(** * whatismywan: the Stream Deck action that shows the public IP address

    A shallow embedding of [src/actions/show-wan-ip.ts] and the properties of
    its text-to-image renderer and of its fetch-and-display driver.

    - [JS]        the JavaScript primitives the action relies on: strings as
                  sequences of UTF-16 code units, [String.prototype.split],
                  [Number::toString] on IEEE 754 doubles, template literals.
    - [Buffer]    Node's [Buffer.from(string)] (UTF-8) and
                  [toString("base64")], with a decoder used to read payloads
                  back.
    - [Plugin]    the class [ShowWanIP]: its fields, its five image builders,
                  its four event handlers, the clipboard command and the
                  fetch, in a monad of state and exceptions over the
                  collaborators (network, display, shell, timers, log).
    - [Layout]    a rendered document described as data: the lines of text,
                  their position and size. *)

From Stdlib Require Import ZArith NArith QArith Qround List Ascii String.
From Stdlib.Strings Require Import Byte.
From Stdlib Require Import Bool Lia Floats DecimalString.
Import ListNotations.

Set Warnings "-inexact-float".

(* ================================================================= *)
(** * JavaScript primitives *)

Module JS.

(** A JavaScript string is a sequence of UTF-16 code units; [length] counts
    code units, as [String.prototype.length] does. *)
Definition codeunit := N.
Definition jsstring := list codeunit.

(** An ASCII literal as a JavaScript string. *)
Definition lit (s : string) : jsstring :=
  map N_of_ascii (list_ascii_of_string s).

(** The text of a template literal.  The source's templates contain double
    quotes and no apostrophe: here the text is written with an apostrophe
    (code 39) wherever the source has a double quote (code 34). *)
Definition tpl (s : string) : jsstring :=
  map (fun c => if N.eqb c 39 then 34%N else c) (lit s).

(** What [`${v}`] inserts for a value that is [undefined]. *)
Definition undefined : jsstring := lit "undefined".

(** [a[i]] inside a template: the element, or [undefined] out of range. *)
Definition at_index (a : list jsstring) (i : nat) : jsstring :=
  nth i a undefined.

(** [s.split(sep)] for a separator of one code unit: one segment more than
    there are separators, empty segments kept (leading, inner and trailing). *)
Fixpoint split (sep : codeunit) (s : jsstring) : list jsstring :=
  match s with
  | [] => [[]]
  | c :: rest =>
      if N.eqb c sep then [] :: split sep rest
      else match split sep rest with
           | seg :: segs => (c :: seg) :: segs
           | [] => [[c]]
           end
  end.

Definition dot : codeunit := 46%N.

(** ** Number::toString (radix 10) on doubles

    ECMA-262, Number::toString: the shortest decimal [s * 10^(n-k)] with [k]
    digits that reads back as the same double, the closest one to the value
    when several have that length, laid out in positional or exponent
    notation according to [n]. *)

Section NumberToString.
Local Open Scope Q_scope.

Definition pow10 (n : Z) : Q := Qpower (10 # 1) n.

(** The value of the finite double with mantissa [m] and exponent [e]. *)
Definition finiteValue (m : positive) (e : Z) : Q :=
  (Zpos m # 1) * Qpower (2 # 1) e.

Definition Qlt_bool (a b : Q) : bool := negb (Qle_bool b a).

(** The [n] with [10^(n-1) <= x < 10^n], searched from a first guess. *)
Fixpoint decimalExponent (fuel : nat) (x : Q) (n : Z) : Z :=
  match fuel with
  | O => n
  | S fuel' =>
      if Qle_bool (pow10 n) x then decimalExponent fuel' x (n + 1)
      else if Qle_bool (pow10 (n - 1)) x then n
      else decimalExponent fuel' x (n - 1)
  end.

(** Does the real [v] round (to nearest, ties to even) to the double
    [m * 2^e]?  The gap below a power of two is half the gap above it. *)
Definition roundsTo (m : positive) (e : Z) (v : Q) : bool :=
  let x := finiteValue m e in
  let up := Qpower (2 # 1) (e - 1) in
  let down :=
    if andb (Pos.eqb m 4503599627370496) (Z.ltb (-1074) e)
    then Qpower (2 # 1) (e - 2) else up in
  if Z.even (Zpos m)
  then andb (Qle_bool (x - down) v) (Qle_bool v (x + up))
  else andb (Qlt_bool (x - down) v) (Qlt_bool v (x + up)).

(** The [k]-digit candidates next to the value, below and above it. *)
Definition pickDigits (m : positive) (e : Z) (n k : Z) : option (Z * Z) :=
  let x := finiteValue m e in
  let scale := pow10 (n - k) in
  let lo := Qfloor (x / scale) in
  let hi := (lo + 1)%Z in
  let vlo := (lo # 1) * scale in
  let vhi := (hi # 1) * scale in
  let norm (s : Z) :=
    if Z.eqb s (10 ^ k) then ((n + 1)%Z, (10 ^ (k - 1))%Z) else (n, s) in
  match roundsTo m e vlo, roundsTo m e vhi with
  | false, false => None
  | true, false => Some (norm lo)
  | false, true => Some (norm hi)
  | true, true =>
      let dlo := x - vlo in
      let dhi := vhi - x in
      if Qlt_bool dlo dhi then Some (norm lo)
      else if Qlt_bool dhi dlo then Some (norm hi)
      else Some (norm (if Z.even lo then lo else hi))
  end.

(** The least [k] that has a candidate; 17 digits always suffice. *)
Fixpoint shortestDigits (fuel : nat) (m : positive) (e : Z) (n k : Z)
  : Z * Z * Z :=
  match fuel with
  | O => (n, k, Qfloor (finiteValue m e / pow10 (n - k)))
  | S fuel' =>
      match pickDigits m e n k with
      | Some (n', s) => (n', k, s)
      | None => shortestDigits fuel' m e n (k + 1)
      end
  end.

Definition digitsOfZ (z : Z) : jsstring :=
  lit (NilZero.string_of_uint (N.to_uint (Z.to_N z))).

Definition zeros (n : Z) : jsstring := repeat 48%N (Z.to_nat n).

Definition formatFinite (m : positive) (e : Z) : jsstring :=
  let x := finiteValue m e in
  let n0 := decimalExponent 700 x 0 in
  let '(n, k, s) := shortestDigits 17 m e n0 1 in
  let ds := digitsOfZ s in
  if andb (k <=? n)%Z (n <=? 21)%Z then ds ++ zeros (n - k)
  else if andb (0 <? n)%Z (n <=? 21)%Z
  then firstn (Z.to_nat n) ds ++ lit "." ++ skipn (Z.to_nat n) ds
  else if andb (-6 <? n)%Z (n <=? 0)%Z then lit "0." ++ zeros (- n) ++ ds
  else
    let ex := (n - 1)%Z in
    let sign := if (ex <? 0)%Z then lit "-" else lit "+" in
    let mant :=
      if (k =? 1)%Z then ds else firstn 1 ds ++ lit "." ++ skipn 1 ds in
    mant ++ lit "e" ++ sign ++ digitsOfZ (Z.abs ex).

(** [`${x}`] for a number [x]. *)
Definition numberToString (x : float) : jsstring :=
  match Prim2SF x with
  | S754_nan => lit "NaN"
  | S754_zero _ => lit "0"
  | S754_infinity s => (if s then lit "-" else []) ++ lit "Infinity"
  | S754_finite s m e => (if s then lit "-" else []) ++ formatFinite m e
  end.

End NumberToString.

(** The loop counter [i] as a number. *)
Definition numberOfZ (i : Z) : float := PrimFloat.of_uint63 (Uint63.of_Z i).

End JS.

(* ================================================================= *)
(** * Node's Buffer: UTF-8 and base64 *)

Module Buffer.
Import JS.
Local Open Scope N_scope.

Definition isHighSurrogate (c : codeunit) : bool :=
  (0xD800 <=? c) && (c <=? 0xDBFF).
Definition isLowSurrogate (c : codeunit) : bool :=
  (0xDC00 <=? c) && (c <=? 0xDFFF).

(** The characters of a string: a surrogate pair is one character, a
    surrogate on its own is read as U+FFFD. *)
Fixpoint codePoints (s : jsstring) : list N :=
  match s with
  | [] => []
  | c :: rest =>
      if isHighSurrogate c then
        match rest with
        | d :: rest' =>
            if isLowSurrogate d
            then (0x10000 + (c - 0xD800) * 0x400 + (d - 0xDC00))
                   :: codePoints rest'
            else 0xFFFD :: codePoints rest
        | [] => [0xFFFD]
        end
      else if isLowSurrogate c then 0xFFFD :: codePoints rest
      else c :: codePoints rest
  end.

(** The low eight bits of [n]. *)
Definition byteOf (n : N) : byte := byte_of_ascii (ascii_of_N n).

Definition continuation (n : N) : byte := byteOf (N.lor 0x80 (N.land n 0x3F)).

Definition utf8 (cp : N) : list byte :=
  if cp <? 0x80 then [byteOf cp]
  else if cp <? 0x800
  then [byteOf (N.lor 0xC0 (N.shiftr cp 6)); continuation cp]
  else if cp <? 0x10000
  then [byteOf (N.lor 0xE0 (N.shiftr cp 12));
        continuation (N.shiftr cp 6); continuation cp]
  else [byteOf (N.lor 0xF0 (N.land (N.shiftr cp 18) 0x07));
        continuation (N.shiftr cp 12);
        continuation (N.shiftr cp 6); continuation cp].

(** [Buffer.from(s)]: the UTF-8 bytes of [s]. *)
Definition from (s : jsstring) : list byte := flat_map utf8 (codePoints s).

(** ** base64 *)

Definition alphabet : jsstring :=
  lit "ABCDEFGHIJKLMNOPQRSTUVWXYZabcdefghijklmnopqrstuvwxyz0123456789+/".

Definition pad : codeunit := 61.

(** Six bits, most significant first. *)
Definition sextet : Type := bool * bool * bool * bool * bool * bool.

Definition sextetIndex (s : sextet) : N :=
  let '(b5, b4, b3, b2, b1, b0) := s in
  N_of_digits [b0; b1; b2; b3; b4; b5].

Definition sextetChar (s : sextet) : codeunit :=
  nth (N.to_nat (sextetIndex s)) alphabet pad.

Fixpoint indexOf (c : codeunit) (l : jsstring) (i : N) : option N :=
  match l with
  | [] => None
  | d :: l' => if c =? d then Some i else indexOf c l' (i + 1)
  end.

Definition charSextet (c : codeunit) : option sextet :=
  match indexOf c alphabet 0 with
  | Some i =>
      Some (N.testbit i 5, N.testbit i 4, N.testbit i 3,
            N.testbit i 2, N.testbit i 1, N.testbit i 0)
  | None => None
  end.

(** [buf.toString("base64")]: three bytes become four characters; one or two
    bytes left over are padded with [=]. *)
Fixpoint toBase64 (bs : list byte) : jsstring :=
  match bs with
  | [] => []
  | [a] =>
      let '(a0, (a1, (a2, (a3, (a4, (a5, (a6, a7))))))) := Byte.to_bits a in
      [sextetChar (a7, a6, a5, a4, a3, a2);
       sextetChar (a1, a0, false, false, false, false); pad; pad]
  | [a; b] =>
      let '(a0, (a1, (a2, (a3, (a4, (a5, (a6, a7))))))) := Byte.to_bits a in
      let '(b0, (b1, (b2, (b3, (b4, (b5, (b6, b7))))))) := Byte.to_bits b in
      [sextetChar (a7, a6, a5, a4, a3, a2);
       sextetChar (a1, a0, b7, b6, b5, b4);
       sextetChar (b3, b2, b1, b0, false, false); pad]
  | a :: b :: c :: rest =>
      let '(a0, (a1, (a2, (a3, (a4, (a5, (a6, a7))))))) := Byte.to_bits a in
      let '(b0, (b1, (b2, (b3, (b4, (b5, (b6, b7))))))) := Byte.to_bits b in
      let '(c0, (c1, (c2, (c3, (c4, (c5, (c6, c7))))))) := Byte.to_bits c in
      sextetChar (a7, a6, a5, a4, a3, a2)
        :: sextetChar (a1, a0, b7, b6, b5, b4)
        :: sextetChar (b3, b2, b1, b0, c7, c6)
        :: sextetChar (c5, c4, c3, c2, c1, c0)
        :: toBase64 rest
  end.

(What the task requires)
Set down exactly the lines of the data above, beginning with the line that has "when several have" and ending with the line that has "let dlo := x - vlo in", and no others.

(Exercise output)
    when several have that length, laid out in positional or exponent
    notation according to [n]. *)

Section NumberToString.
Local Open Scope Q_scope.

Definition pow10 (n : Z) : Q := Qpower (10 # 1) n.

(** The value of the finite double with mantissa [m] and exponent [e]. *)
Definition finiteValue (m : positive) (e : Z) : Q :=
  (Zpos m # 1) * Qpower (2 # 1) e.

Definition Qlt_bool (a b : Q) : bool := negb (Qle_bool b a).

(** The [n] with [10^(n-1) <= x < 10^n], searched from a first guess. *)
Fixpoint decimalExponent (fuel : nat) (x : Q) (n : Z) : Z :=
  match fuel with
  | O => n
  | S fuel' =>
      if Qle_bool (pow10 n) x then decimalExponent fuel' x (n + 1)
      else if Qle_bool (pow10 (n - 1)) x then n
      else decimalExponent fuel' x (n - 1)
  end.

(** Does the real [v] round (to nearest, ties to even) to the double
    [m * 2^e]?  The gap below a power of two is half the gap above it. *)
Definition roundsTo (m : positive) (e : Z) (v : Q) : bool :=
  let x := finiteValue m e in
  let up := Qpower (2 # 1) (e - 1) in
  let down :=
    if andb (Pos.eqb m 4503599627370496) (Z.ltb (-1074) e)
    then Qpower (2 # 1) (e - 2) else up in
  if Z.even (Zpos m)
  then andb (Qle_bool (x - down) v) (Qle_bool v (x + up))
  else andb (Qlt_bool (x - down) v) (Qlt_bool v (x + up)).

(** The [k]-digit candidates next to the value, below and above it. *)
Definition pickDigits (m : positive) (e : Z) (n k : Z) : option (Z * Z) :=
  let x := finiteValue m e in
  let scale := pow10 (n - k) in
  let lo := Qfloor (x / scale) in
  let hi := (lo + 1)%Z in
  let vlo := (lo # 1) * scale in
  let vhi := (hi # 1) * scale in
  let norm (s : Z) :=
    if Z.eqb s (10 ^ k) then ((n + 1)%Z, (10 ^ (k - 1))%Z) else (n, s) in
  match roundsTo m e vlo, roundsTo m e vhi with
  | false, false => None
  | true, false => Some (norm lo)
  | false, true => Some (norm hi)
  | true, true =>
      let dlo := x - vlo in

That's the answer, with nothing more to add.